[PROBLEM TO WORK ON]: Copy word for word, please, the lines of the entries below running from the one containing "else match (rLookupName r now name).1 with" to the one containing "else if negb (usableHost", both ends included.

[EXCERPTED DATA]:
(* ===== verification/AcmeValidate.v ===== *)
(** * Package internal/acmevalidate: HTTP-01 validation against DHCP leases

    The identifier policy, the binding of a name to the DHCP client and address
    that hold it, and the HTTP-01 exchange.  The lease registry is the class
    [Registry]; the HTTP client is a function from the address dialled and the
    URL asked to what came back. *)

From stdpp Require Import gmap list strings.
From Stdlib Require Import ZArith Lia.
From S2P Require Import Prelude GoStrings Names GoNet GoAddr Lease Registry GoBase64 AcmeState AcmeSystem.

(** ** Names *)

Definition lowerASCII (r : Z) : Z := if (65 <=? r) && (r <=? 90) then r + 32 else r.

(** [canonicalName]: strings.Map over the name without its final dot. *)
Definition canonicalName (name : bytes) : bytes :=
  flat_map (fun r => encode_rune (lowerASCII r)) (runes (TrimSuffix name [DOT])).

(** ** Configuration *)

Record ValidatorConfig := mkValidatorConfig { v_Domain : bytes; Subnet : Prefix }.

Record Validator := mkValidator { v_cfg : ValidatorConfig; broadcast : Addr }.

Inductive validator_error := BadValidatorDomain | BadValidatorSubnet.

Definition New_validator (cfg : ValidatorConfig) : result validator_error Validator :=
  let domain := canonicalName (v_Domain cfg) in
  let subnet := Subnet cfg in
  if negb (validDNSName domain) then Err BadValidatorDomain
  else if negb (prefix_IsValid subnet) || negb (Is4 (p_addr subnet)) || (30 <? p_bits subnet)
          || negb (addr_eqb (p_addr subnet) (p_addr (Masked subnet)))
  then Err BadValidatorSubnet
  else Ok (mkValidator (mkValidatorConfig domain subnet)
             (Addr4 (Z.lor (addr_value (p_addr subnet)) (Z.shiftr (2 ^ 32 - 1) (p_bits subnet))))).

(** ** Lookup *)

(** The test on a leased address. *)
Definition usableHost (v : Validator) (ip : Addr) : bool :=
  match ip with
  | Addr4 a =>
      (IsGlobalUnicast4 a || IsLoopback4 a) && Contains (Subnet (v_cfg v)) ip
      && negb (addr_eqb ip (p_addr (Subnet (v_cfg v)))) && negb (addr_eqb ip (broadcast v))
  | _ => false
  end.

(** [None] is ErrRejectedIdentifier. *)
Definition Lookup `{Registry R} (v : Validator) (r : R) (now : time) (name : bytes) : option Target :=
  let name := canonicalName name in
  let domain := v_Domain (v_cfg v) in
  if negb (validDNSName name) || negb (HasSuffix name ([DOT] ++ domain)) then None
  else if bool_decide (is_Some (ParseAddr name)) || beq name (str "gateway." ++ domain)
          || beq name (str "ns." ++ domain) || beq name (str "ldap." ++ domain)
  then None
  else match (rLookupName r now name).1 with
       | None => None
       | Some current =>
           if beq (ClientID current) [] || negb (now <? ExpiresAt current)
              || negb (beq (canonicalName (Hostname current)) name)
           then None
           else if negb (usableHost v (IP current)) then None
           else Some (mkTarget (IP current) (ClientID current))
       end.

(** ** Validate *)

Definition maxResponseBytes : Z := 4096.

(** [validKeyAuthorization]. *)
Definition validKeyAuthorization (token authorization : bytes) : bool :=
  if (len token <? 22) || (128 <? len token) then false
  else match DecodeString token with
  | None => false
  | Some decodedToken =>
      if (len decodedToken <? 16) || negb (beq (EncodeToString decodedToken) token) then false
      else
        let prefix := token ++ [DOT] in
        if negb (HasPrefix authorization prefix) then false
        else
          let thumbprint := TrimPrefix authorization prefix in
          if negb (len thumbprint =? 43) then false
          else match DecodeString thumbprint with
               | None => false
               | Some decoded => (len decoded =? 32) && beq (EncodeToString decoded) thumbprint
               end
  end.

(** strings.TrimRight with the cutset of [Validate]. *)
Fixpoint dropCut (s : bytes) : bytes :=
  match s with
  | b :: rest => if bool_decide (b ∈ [32; 9; 13; 10]) then dropCut rest else s
  | [] => []
  end.
Definition TrimRightSpace (s : bytes) : bytes := rev (dropCut (rev s)).

(** What the HTTP client returns: no response, or a status with a body, of
    which reading may fail. *)
Inductive fetched :=
| NoResponse
| Response (status : Z) (body : option bytes).

(** JoinHostPort(target.IP.String(), "80"). *)
Definition dialAddress (t : Target) : bytes :=
  match t_IP t with Addr4 a => String4 a ++ str ":80" | _ => [] end.

Definition challengeURL (name token : bytes) : bytes :=
  str "http://" ++ name ++ str "/.well-known/acme-challenge/" ++ token.

(** [Validate]: the registry before and after the exchange, each with a clock
    reading, and the state of the context at its two tests. *)
Definition Validate `{Registry R} (v : Validator) (before : R) (t1 : time) (after : R) (t2 : time)
    (live1 live2 : bool) (http : bytes -> bytes -> fetched) (name token keyAuthorization : bytes)
    : option Target :=
  if negb live1 then None
  else if negb (validKeyAuthorization token keyAuthorization) then None
  else
  let name := canonicalName name in
  match Lookup v before t1 name with
  | None => None
  | Some target =>
  match http (dialAddress target) (challengeURL name token) with
  | Response status (Some body) =>
      if negb (status =? 200) then None
      else
      let body := take (Z.to_nat (maxResponseBytes + 1)) body in
      if maxResponseBytes <? len body then None
      else if negb (beq (TrimRightSpace body) keyAuthorization) then None
      else if negb live2 then None
      else match Lookup v after t2 name with
           | Some current => if bool_decide (current = target) then Some target else None
           | None => None
           end
  | _ => None
  end
  end.

(** ** Facts *)

(** Canonical names are fixed points. *)
Lemma canonicalName_valid name : validDNSName name = true -> canonicalName name = name.
Proof.
  intros Hv. pose proof (validDNSName_bytes _ Hv) as Hb. apply validDNSName_labels in Hv as [Hl _].
  unfold canonicalName. rewrite (TrimSuffix_validLabels _ Hl).
  rewrite runes_ascii by by apply name_byte_ascii. clear Hl.
  induction Hb as [|x name Hx Hb IH]; [done|]. simpl. rewrite IH.
  unfold name_byte in Hx. unfold lowerASCII.
  destruct (Z.leb_spec 65 x), (Z.leb_spec x 90); simpl; try (rewrite encode_rune_ascii by lia; done); lia.
Qed.

(** A valid name below the domain, normalised, only gains its final dot. *)
Lemma normalised_below host domain n :
  validDNSName domain = true -> validDNSName n = true -> n = host ++ [DOT] ++ domain ->
  NormalizeHostname n domain = n ++ [DOT].
Proof.
  intros Hd Hv Hn. pose proof (proj1 (validDNSName_labels _ Hv)) as Hl.
  rewrite <- (canonical_fixed domain (n ++ [DOT])); [|done|].
  - unfold NormalizeHostname. by rewrite TrimSuffix_app, (TrimSuffix_validLabels _ Hl).
  - exists host. rewrite Hn, <- !app_assoc. split_and!; [done|by rewrite <- Hn|].
    intros ->. rewrite Hn in Hl. by rewrite validLabels_sep_app in Hl.
Qed.

Section lookup.
Context `{RegistryLaws R domain} (v : Validator).
Hypothesis Hdom : v_Domain (v_cfg v) = domain.

(** What a successful lookup has established. *)
Definition bound (r : R) (now : time) (name : bytes) (t : Target) : Prop :=
  exists l, r_live r now l /\ Hostname l = name ++ [DOT] /\ IP l = t_IP t /\ ClientID l = t_ClientID t /\
    now < ExpiresAt l.

(** Names HTTP-01 may validate: strictly below the domain, not an address, not
    a service name. *)
Definition eligible (name : bytes) : Prop :=
  validDNSName name = true /\ (exists host, name = host ++ [DOT] ++ domain) /\ ParseAddr name = None /\
  name <> str "gateway." ++ domain /\ name <> str "ns." ++ domain /\ name <> str "ldap." ++ domain.

Lemma Lookup_sound r now name t :
  r_ok r -> Lookup v r now name = Some t ->
  eligible (canonicalName name) /\ bound r now (canonicalName name) t /\
  usableHost v (t_IP t) = true /\ target_ok t.
Proof.
  intros Hr. unfold Lookup. rewrite Hdom. set (n := canonicalName name).
  destruct (negb (validDNSName n) || _) eqn:E1; [done|].
  destruct (bool_decide _ || _ || _ || _) eqn:E2; [done|]. bool_hyps.
  repeat match goal with Hn : negb _ = false |- _ => apply negb_false_iff in Hn
                       | Hn : beq _ _ = false |- _ => apply beq_false in Hn end.
  pose proof (rLookupName_spec (domain := domain) r now n Hr) as Hl.
  destruct ((rLookupName r now n).1) as [l|]; [|done]. destruct Hl as (Hlive & Hh & Hne).
  destruct (beq (ClientID l) [] || _ || _) eqn:E3; [done|]. bool_hyps.
  repeat match goal with Hn : negb _ = false |- _ => apply negb_false_iff in Hn
                       | Hn : beq _ _ = false |- _ => apply beq_false in Hn end. bool_hyps.
  destruct (usableHost v (IP l)) eqn:Eu; [|done]. cbn [negb]. intros [= <-].
  match goal with Hs : HasSuffix n _ = true |- _ => apply HasSuffix_spec in Hs as [host Hhost] end.
  split_and!.
  - split_and!; try done; [by exists host|]. destruct (ParseAddr n); [|done].
    match goal with Hp : ~ is_Some _ |- _ => by destruct Hp end.
  - exists l. split_and!; try done.
    rewrite Hh. apply (normalised_below host); [apply r_domain|done|done].
  - done.
  - split; [|done]. simpl. unfold usableHost in Eu. by destruct (IP l).
Qed.

(** ** What a completed validation shows *)

Lemma Validate_parts before t1 after t2 live1 live2 http name token ka t :
  r_ok before -> r_ok after ->
  Validate v before t1 after t2 live1 live2 http name token ka = Some t ->
  let n := canonicalName name in
  validKeyAuthorization token ka = true /\ eligible (canonicalName n) /\
  bound before t1 (canonicalName n) t /\ bound after t2 (canonicalName n) t /\
  usableHost v (t_IP t) = true /\
  exists body, http (dialAddress t) (challengeURL n token) = Response 200 (Some body) /\
    len body <= maxResponseBytes /\ TrimRightSpace body = ka.
Proof.
  intros Hb Ha. unfold Validate. destruct live1; [|done]. cbn [negb].
  destruct (validKeyAuthorization token ka) eqn:Ek; [|done]. cbn [negb].
  destruct (Lookup v before t1 (canonicalName name)) as [t0|] eqn:E1; [|done].
  destruct (http _ _) as [|status [body|]] eqn:Eh; [done| |done].
  destruct (Z.eqb_spec status 200) as [->|]; [|done]. cbn [negb].
  destruct (Z.ltb_spec maxResponseBytes (len (take (Z.to_nat (maxResponseBytes + 1)) body))) as [|Hlen]; [done|].
  destruct (beq _ ka) eqn:Eb; [|done]. cbn [negb]. destruct live2; [|done]. cbn [negb].
  destruct (Lookup v after t2 (canonicalName name)) as [t3|] eqn:E2; [|done].
  destruct (bool_decide (t3 = t0)) eqn:Et; [|done]. apply bool_decide_eq_true in Et as ->. intros [= ->].
  destruct (Lookup_sound _ _ _ _ Hb E1) as (L1 & L2 & L3 & _).
  destruct (Lookup_sound _ _ _ _ Ha E2) as (_ & L4 & _ & _).
  cbv zeta. split_and!; try done. exists body. apply beq_true in Eb.
  assert (Hl : len body <= maxResponseBytes).
  { unfold len, maxResponseBytes in *. rewrite length_take in Hlen. lia. }
  split_and!; [done|done|]. rewrite take_ge in Eb; [done|]. unfold len in Hl. lia.
Qed.
End lookup.

(** The shape of a key authorization. *)
Lemma validKeyAuthorization_shape token ka :
  validKeyAuthorization token ka = true ->
  22 <= len token <= 128 /\ exists thumb, ka = token ++ [DOT] ++ thumb /\ len thumb = 43.
Proof.
  unfold validKeyAuthorization. destruct (_ || _) eqn:El; [done|]. bool_hyps.
  destruct (DecodeString token); [|done]. destruct (_ || _); [done|].
  destruct (HasPrefix ka (token ++ [DOT])) eqn:Ep; [|done]. cbn [negb].
  apply HasPrefix_spec in Ep as [thumb ->].
  destruct (Z.eqb_spec (len (TrimPrefix ((token ++ [DOT]) ++ thumb) (token ++ [DOT]))) 43) as [E|]; [|done].
  intros _. split; [lia|]. exists thumb. rewrite <- app_assoc. split; [done|]. by rewrite TrimPrefix_app in E.
Qed.

(** The addresses a validator connects to are hosts of its subnet: neither the
    network address nor the broadcast address. *)
Lemma usableHost_range cfg v a :
  New_validator cfg = Ok v -> usableHost v (Addr4 a) = true ->
  let net := addr_value (p_addr (Subnet cfg)) in
  net < a < net + 2 ^ (32 - p_bits (Subnet cfg)) - 1.
Proof.
  unfold New_validator. destruct (negb (validDNSName _)); [done|].
  destruct (_ || _ || _ || _) eqn:E; [done|]. intros [= <-]. bool_hyps.
  destruct (Subnet cfg) as [[|w|] bits]; cbn [p_addr p_bits Is4] in *; try done.
  repeat match goal with Hn : negb _ = false |- _ => apply negb_false_iff in Hn end.
  unfold usableHost. cbn [v_cfg Subnet broadcast p_addr p_bits addr_value].
  assert (Hbits : 0 <= bits <= 30).
  { match goal with Hp : prefix_IsValid _ = true |- _ => unfold prefix_IsValid in Hp end. bool_hyps. cbn in *. lia. }
  set (k := 32 - bits).
  match goal with Hm : addr_eqb _ _ = true |- _ => apply addr_eqb_true in Hm; cbn in Hm; injection Hm as Hw end.
  rewrite Z.shiftl_mul_pow2, Z.shiftr_div_pow2 in Hw by lia. fold k in Hw.
  assert (Hbc : Z.lor w (Z.shiftr (2 ^ 32 - 1) bits) = w + 2 ^ k - 1).
  { replace (Z.shiftr (2 ^ 32 - 1) bits) with (Z.ones k).
    - pose proof (Z.add_lor_land w (Z.ones k)) as Hadd. rewrite Z.land_ones in Hadd by lia.
      rewrite Hw in Hadd at 2. rewrite Z_mod_mult in Hadd. rewrite Z.ones_equiv in *. lia.
    - rewrite Z.shiftr_div_pow2, Z.ones_equiv by lia. replace (2 ^ 32) with (2 ^ k * 2 ^ bits) by (rewrite <- Z.pow_add_r; f_equal; lia).
      assert (Hp : 0 < 2 ^ bits) by (apply Z.pow_pos_nonneg; lia).
      replace (2 ^ k * 2 ^ bits - 1) with ((2 ^ k - 1) * 2 ^ bits + (2 ^ bits - 1)) by lia.
      rewrite Z.div_add_l, Z.div_small by lia. lia. }
  rewrite Hbc. intros Hu. bool_hyps.
  match goal with Hc : Contains _ _ = true |- _ => apply Contains4 in Hc; [|lia]; fold k in Hc end.
  repeat match goal with Hn : addr_eqb _ _ = false |- _ => apply addr_eqb_false in Hn end.
  assert (0 < 2 ^ k) by (apply Z.pow_pos_nonneg; lia).
  pose proof (Z.div_mod a (2 ^ k) ltac:(lia)). pose proof (Z.mod_pos_bound a (2 ^ k) ltac:(lia)).
  assert (a <> w) by congruence. assert (a <> w + 2 ^ k - 1) by congruence. nia.
Qed.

[COMPLETED TASK]:
  else match (rLookupName r now name).1 with
       | None => None
       | Some current =>
           if beq (ClientID current) [] || negb (now <? ExpiresAt current)
              || negb (beq (canonicalName (Hostname current)) name)
           then None
           else if negb (usableHost v (IP current)) then None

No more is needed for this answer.